Africa’s wild lion numbers are in drastic decline
Because lions are so conspicuous in many major African safari destinations, it is easy to underestimate how rapidly numbers are in decline. In the early 20th century, it is thought that more than 200,000 lions still roamed the wilds of Africa. By the 1990s, numbers had declined to perhaps 50,000, while today most estimates are in the ballpark of 15-25,000, up to half of which lives in Tanzania. The main reason for this decline is conflict with humans, particularly outside of national parks, where lions frequently prey on livestock and can pose a more direct threat to local villagers.

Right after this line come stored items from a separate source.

Lemma memcpy_head_ok fuel k m : copied k m -> 0 <= k <= N -> (S + k) mod 4 = 0 \/ 4 - (S + k) mod 4 <= Z.of_nat fuel ->
  exists k' m', memcpy_head fuel (D + k) (S + k) (N - k) m = Done ((D + k', S + k', N - k'), m') /\ copied k' m' /\
    k <= k' <= N /\ ((S + k') mod 4 = 0 \/ k' = N).
Proof.
  revert k m. induction fuel as [|fuel IH]; intros k m Hc Hk Hf; cbn [memcpy_head]; unfold truth;
    destruct (Z.eqb_spec ((S + k) mod 4) 0) as [E|E]; cbn [negb andb];
    try (exists k, m; split; [done|]; split; [done|]; split; [lia|by left]);
    destruct (Z.eqb_spec (N - k) 0) as [E0|E0]; cbn [negb andb];
    try (exists k, m; split; [done|]; split; [done|]; split; [lia|right; lia]).
  - pose proof (Z.mod_pos_bound (S + k) 4 ltac:(lia)). lia.
  - destruct (copy_bytes_ok 1 k m Hc ltac:(lia) ltac:(lia)) as (m1 & Hr & Hc1). rewrite (bind_Done _ _ _ _ _ Hr).
    pose proof (Z.mod_pos_bound (S + k) 4 ltac:(lia)) as Hb.
    destruct (IH (k + 1) m1 Hc1 ltac:(lia)) as (k' & m' & Hr' & Hc' & Hk' & Hal).
    { destruct Hf as [|Hf]; [done|]. destruct (decide ((S + k) mod 4 = 3)) as [E3|E3].
      - left. replace (S + (k + 1)) with (S + k + 1) by lia. rewrite Z.add_mod, E3 by lia. done.
      - right. replace (S + (k + 1)) with (S + k + 1) by lia. rewrite Z.add_mod, (Z.mod_small 1), (Z.mod_small ((S + k) mod 4 + 1)) by lia. lia. }
    exists k', m'. replace (D + k + 1) with (D + (k + 1)) by lia. replace (S + k + 1) with (S + (k + 1)) by lia.
    replace (N - k - 1) with (N - (k + 1)) by lia. split; [done|]. split; [done|]. split; [lia|done].
Qed.

Lemma memcpy_aligned_ok fuel k m : copied k m -> 0 <= k <= N -> (D + k) mod 4 = 0 -> (S + k) mod 4 = 0 \/ k = N ->
  (N - k) / 16 <= Z.of_nat fuel ->
  exists k' m', memcpy_aligned fuel (D + k) (S + k) (N - k) m = Done ((D + k', S + k', N - k'), m') /\ copied k' m' /\
    k <= k' <= N /\ N - k' < 16 /\ (D + k') mod 4 = 0 /\ ((S + k') mod 4 = 0 \/ k' = N).
Proof.
  revert k m. induction fuel as [|fuel IH]; intros k m Hc Hk Hd Hs Hf; cbn [memcpy_aligned].
  - destruct (Z.geb_spec (N - k) 16); [|exists k, m; by repeat (split; [done || lia|])].
    assert (1 <= (N - k) / 16) by (apply Z.div_le_lower_bound; lia). lia.
  - destruct (Z.geb_spec (N - k) 16) as [H16|]; [|exists k, m; by repeat (split; [done || lia|])].
    destruct Hs as [Hs|]; [|lia].
    destruct (copy_words_ok 4 k m Hc ltac:(lia) ltac:(lia) Hd Hs) as (m1 & Hr & Hc1). rewrite (bind_Done _ _ _ _ _ Hr).
    destruct (IH (k + 16) m1) as (k' & m' & Hr' & Hc' & Hk' & H'); [done|lia| | | |].
    { replace (D + (k + 16)) with (D + k + 4 * 4) by lia. by rewrite Z.mod_add. }
    { left. replace (S + (k + 16)) with (S + k + 4 * 4) by lia. by rewrite Z.mod_add. }
    { replace (N - (k + 16)) with (N - k + (-1) * 16) by lia. rewrite Z.div_add by lia. lia. }
    exists k', m'. replace (D + k + 16) with (D + (k + 16)) by lia. replace (S + k + 16) with (S + (k + 16)) by lia.
    replace (N - k - 16) with (N - (k + 16)) by lia. split; [done|]. split; [done|]. split; [lia|done].
Qed.

Lemma join_src c i : 1 <= c <= 3 -> 0 <= i -> i + 8 <= N -> join_words c (src_word i) (src_word (i + 4)) = src_word (i + 4 - c).
Proof.
  intros Hc Hi HN. assert (Hb : forall j, 0 <= j < 8 -> is_byte (src (i + j))) by (intros j Hj; apply src_byte; lia).
  unfold src_word. assert (E : forall a b, src (i + a + b) = src (i + (a + b))) by (intros; f_equal; lia).
  pose proof (Hb 0 ltac:(lia)) as H0. rewrite Z.add_0_r in H0.
  assert (c = 1 \/ c = 2 \/ c = 3) as [->|[->| ->]] by lia.
  - rewrite join_words_1; rewrite ?E; try (apply Hb; lia); [|done]. f_equal; f_equal; lia.
  - rewrite join_words_2; rewrite ?E; try (apply Hb; lia); [|done]. f_equal; f_equal; lia.
  - rewrite join_words_3; rewrite ?E; try (apply Hb; lia); [|done]. f_equal; f_equal; lia.
Qed.

(** One store of the shifted loop: the word read before is [w], and [x] is read. *)
Lemma shifted_step c k m :
  copied k m -> 1 <= c <= 3 -> 4 - c <= k -> k + c + 4 <= N -> (D + k) mod 4 = 0 -> (S + k + c) mod 4 = 0 ->
  exists m', copied (k + 4) m' /\ forall A (cont : Z -> M bytes A) p q, p = S + k + c -> q = D + k ->
    (x ← read32 p; write32 q (join_words c (src_word (k + c - 4)) x);; cont x) m = cont (src_word (k + 4 + c - 4)) m'.
Proof.
  intros Hcp Hc Hk HN Hd Hs. replace (S + k + c) with (S + (k + c)) in * by lia.
  destruct (write32_dst k m Hcp ltac:(lia) ltac:(lia) Hd) as (m' & Hw & Hc'). exists m'. split; [done|].
  intros A cont p q -> ->.
  rewrite (bind_Done _ _ _ _ _ (read32_src k m (k + c) Hcp ltac:(lia) ltac:(lia) ltac:(lia) Hs)).
  pose proof (join_src c (k + c - 4) Hc ltac:(lia) ltac:(lia)) as Hj.
  replace (k + c - 4 + 4) with (k + c) in Hj by lia. replace (k + c - c) with k in Hj by lia. rewrite Hj.
  rewrite (bind_Done _ _ _ _ _ Hw). by replace (k + 4 + c - 4) with (k + c) by lia.
Qed.

Lemma add_mod4 a k j : (a + k) mod 4 = 0 -> (a + (k + 4 * j)) mod 4 = 0.
Proof. intros H. replace (a + (k + 4 * j)) with (a + k + j * 4) by lia. by rewrite Z.mod_add. Qed.

Lemma memcpy_shifted_ok fuel c k m : copied k m -> 1 <= c <= 3 -> 4 - c <= k <= N ->
  (D + k) mod 4 = 0 -> (S + k + c) mod 4 = 0 -> (N - k) / 16 <= Z.of_nat fuel ->
  exists k' m', memcpy_shifted fuel c (src_word (k + c - 4)) (D + k) (S + k) (N - k) m = Done ((D + k', S + k', N - k'), m') /\
    copied k' m' /\ k <= k' <= N /\ N - k' < 16 + c.
Proof.
  intros Hcp Hc. revert k m Hcp. induction fuel as [|fuel IH]; intros k m Hcp Hk Hd Hs Hf; cbn [memcpy_shifted];
    destruct (Z.geb_spec (N - k) (16 + c)) as [H16|]; try (exists k, m; by repeat (split; [done || lia|])).
  - assert (1 <= (N - k) / 16) by (apply Z.div_le_lower_bound; lia). lia.
  - assert (Hs4 : forall j, (S + (k + 4 * j) + c) mod 4 = 0).
    { intros j. replace (S + (k + 4 * j) + c) with (S + k + c + j * 4) by lia. by rewrite Z.mod_add. }
    destruct (shifted_step c k m) as (m1 & Hc1 & E1); [done|done|lia|lia|done|done|].
    rewrite E1 by lia.
    destruct (shifted_step c (k + 4) m1) as (m2 & Hc2 & E2); [done|done|lia|lia|exact (add_mod4 D k 1 Hd)|exact (Hs4 1)|].
    rewrite E2 by lia.
    destruct (shifted_step c (k + 4 + 4) m2) as (m3 & Hc3 & E3); [done|done|lia|lia| | |].
    { pose proof (add_mod4 D k 2 Hd). by replace (k + 4 + 4) with (k + 4 * 2) by lia. }
    { pose proof (Hs4 2). by replace (k + 4 + 4) with (k + 4 * 2) by lia. }
    rewrite E3 by lia. destruct (shifted_step c (k + 4 + 4 + 4) m3) as (m4 & Hc4 & E4); [done|done|lia|lia| | |].
    { pose proof (add_mod4 D k 3 Hd). by replace (k + 4 + 4 + 4) with (k + 4 * 3) by lia. }
    { pose proof (Hs4 3). by replace (k + 4 + 4 + 4) with (k + 4 * 3) by lia. }
    rewrite E4 by lia. replace (k + 4 + 4 + 4 + 4) with (k + 16) in * by lia.
    destruct (IH (k + 16) m4) as (k' & m' & Hr & Hc' & Hk' & Hn'); [done|lia|exact (add_mod4 D k 4 Hd)| | |].
    { pose proof (Hs4 4). by replace (k + 16) with (k + 4 * 4) by lia. }
    { replace (N - (k + 16)) with (N - k + (-1) * 16) by lia. rewrite Z.div_add by lia. lia. }
    exists k', m'. replace (D + k + 16) with (D + (k + 16)) by lia. replace (S + k + 16) with (S + (k + 16)) by lia.
    replace (N - k - 16) with (N - (k + 16)) by lia. split; [done|]. split; [done|]. split; [lia|done].
Qed.

(** The part of the bit [p] in [n]. *)
Definition part (p n : Z) : Z := if truth (Z.land n p) then p else 0.

Lemma parts_sum n : 0 <= n < 32 -> part 16 n + part 8 n + part 4 n + part 2 n + part 1 n = n.
Proof.
  intros Hn. assert (H : forallb (fun n => part 16 n + part 8 n + part 4 n + part 2 n + part 1 n =? n) (seqZ 0 32) = true) by reflexivity.
  rewrite forallb_forall in H. apply Z.eqb_eq, H, list_elem_of_In, elem_of_seqZ. lia.
Qed.

Lemma part_range p n : 0 <= p -> 0 <= part p n <= p.
Proof. intros. unfold part. destruct (truth (Z.land n p)); lia. Qed.

Lemma copy_if_ok p n k m : copied k m -> 0 <= k -> 0 <= p -> k + part p n <= N ->
  exists m', copy_if p n (D + k) (S + k) m = Done ((D + (k + part p n), S + (k + part p n)), m') /\ copied (k + part p n) m'.
Proof.
  intros Hc Hk Hp Hn. unfold copy_if, part in *. destruct (truth (Z.land n p)).
  - destruct (copy_bytes_ok (Z.to_nat p) k m Hc Hk ltac:(lia)) as (m' & Hr & Hc'). rewrite (bind_Done _ _ _ _ _ Hr).
    exists m'. rewrite Z2Nat.id in Hc' by done. rewrite !Z.add_assoc. by split.
  - exists m. by rewrite Z.add_0_r.
Qed.

Lemma copy_words_if_ok p j n k m : copied k m -> 0 <= k -> p = 4 * Z.of_nat j -> k + part p n <= N ->
  (D + k) mod 4 = 0 -> (S + k) mod 4 = 0 \/ part p n = 0 ->
  exists m', ((if truth (Z.land n p) then copy_words j (D + k) (S + k);; mret (D + k + p, S + k + p) else mret (D + k, S + k)) : M bytes (Z * Z)) m =
    Done ((D + (k + part p n), S + (k + part p n)), m') /\ copied (k + part p n) m'.
Proof.
  intros Hc Hk Hp Hn Hd Hs. unfold part in *. destruct (truth (Z.land n p)).
  - destruct (decide (p = 0)) as [E|].
    { assert (j = 0%nat) as -> by lia. exists m. rewrite E, !Z.add_0_r. by split. }
    destruct Hs as [Hs|]; [|lia]. destruct (copy_words_ok j k m Hc Hk ltac:(lia) Hd Hs) as (m' & Hr & Hc'). rewrite (bind_Done _ _ _ _ _ Hr).
    exists m'. rewrite <- Hp in Hc'. rewrite !Z.add_assoc. by split.
  - exists m. by rewrite Z.add_0_r.
Qed.

Lemma memcpy_rest_aligned_ok k m : copied k m -> 0 <= k <= N -> N - k < 16 -> (D + k) mod 4 = 0 -> (S + k) mod 4 = 0 \/ k = N ->
  exists m', memcpy_rest_aligned (D + k) (S + k) (N - k) m = Done (tt, m') /\ copied N m'.
Proof.
  intros Hc Hk Hn Hd Hs. set (n := N - k) in *. pose proof (parts_sum n ltac:(lia)) as Hsum.
  assert (H16 : part 16 n = 0).
  { unfold part. assert (H : forallb (fun n => negb (truth (Z.land n 16))) (seqZ 0 16) = true) by reflexivity.
    rewrite forallb_forall in H. specialize (H n). rewrite <- list_elem_of_In, elem_of_seqZ in H. specialize (H ltac:(lia)).
    by destruct (truth (Z.land n 16)). }
  pose proof (part_range 4 n ltac:(lia)). pose proof (part_range 2 n ltac:(lia)). pose proof (part_range 1 n ltac:(lia)).
  assert (H8 : part 8 n = 0 \/ part 8 n = 8) by (unfold part; destruct (truth _); auto).
  assert (Hmul : exists j, k + part 8 n = k + 4 * j) by (destruct H8 as [->| ->]; [exists 0|exists 2]; lia).
  destruct Hmul as [j Hj]. unfold memcpy_rest_aligned.
  destruct (copy_words_if_ok 8 2 n k m) as (m1 & Hr1 & Hc1); [done|lia|done|lia|done|destruct Hs; [by left|right; lia]|].
  rewrite (bind_Done _ _ _ _ _ Hr1). cbn [fst snd].
  destruct (copy_words_if_ok 4 1 n (k + part 8 n) m1) as (m2 & Hr2 & Hc2); [done|lia|done|lia|rewrite Hj; by apply add_mod4| |].
  { destruct Hs; [left; rewrite Hj; by apply add_mod4|right; lia]. }
  rewrite (bind_Done _ _ _ _ _ Hr2). cbn [fst snd].
  destruct (copy_if_ok 2 n (k + part 8 n + part 4 n) m2) as (m3 & Hr3 & Hc3); [done|lia|lia|lia|].
  rewrite (bind_Done _ _ _ _ _ Hr3). cbn [fst snd].
  destruct (copy_if_ok 1 n (k + part 8 n + part 4 n + part 2 n) m3) as (m4 & Hr4 & Hc4); [done|lia|lia|lia|].
  rewrite (bind_Done _ _ _ _ _ Hr4). exists m4. split; [done|].
  by replace N with (k + part 8 n + part 4 n + part 2 n + part 1 n) by lia.
Qed.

The increased difficulty of moving between protected areas without coming into conflict with humans has caused Africa’s lions to become very fragmented. Today, there are perhaps a dozen African ecosystems that still sustain genetically viable populations, among them Serengeti-Mara, Nyerere-Niassa, Kavango-Zambezi, and Greater Kruger. In southern Africa particularly, many smaller and more isolated reserves now regularly relocate lions between them to ensure genetic variety. All the same, it is probably only a matter of time before the IUCN Red List assessment of lions as Vulnerable is changed to Endangered.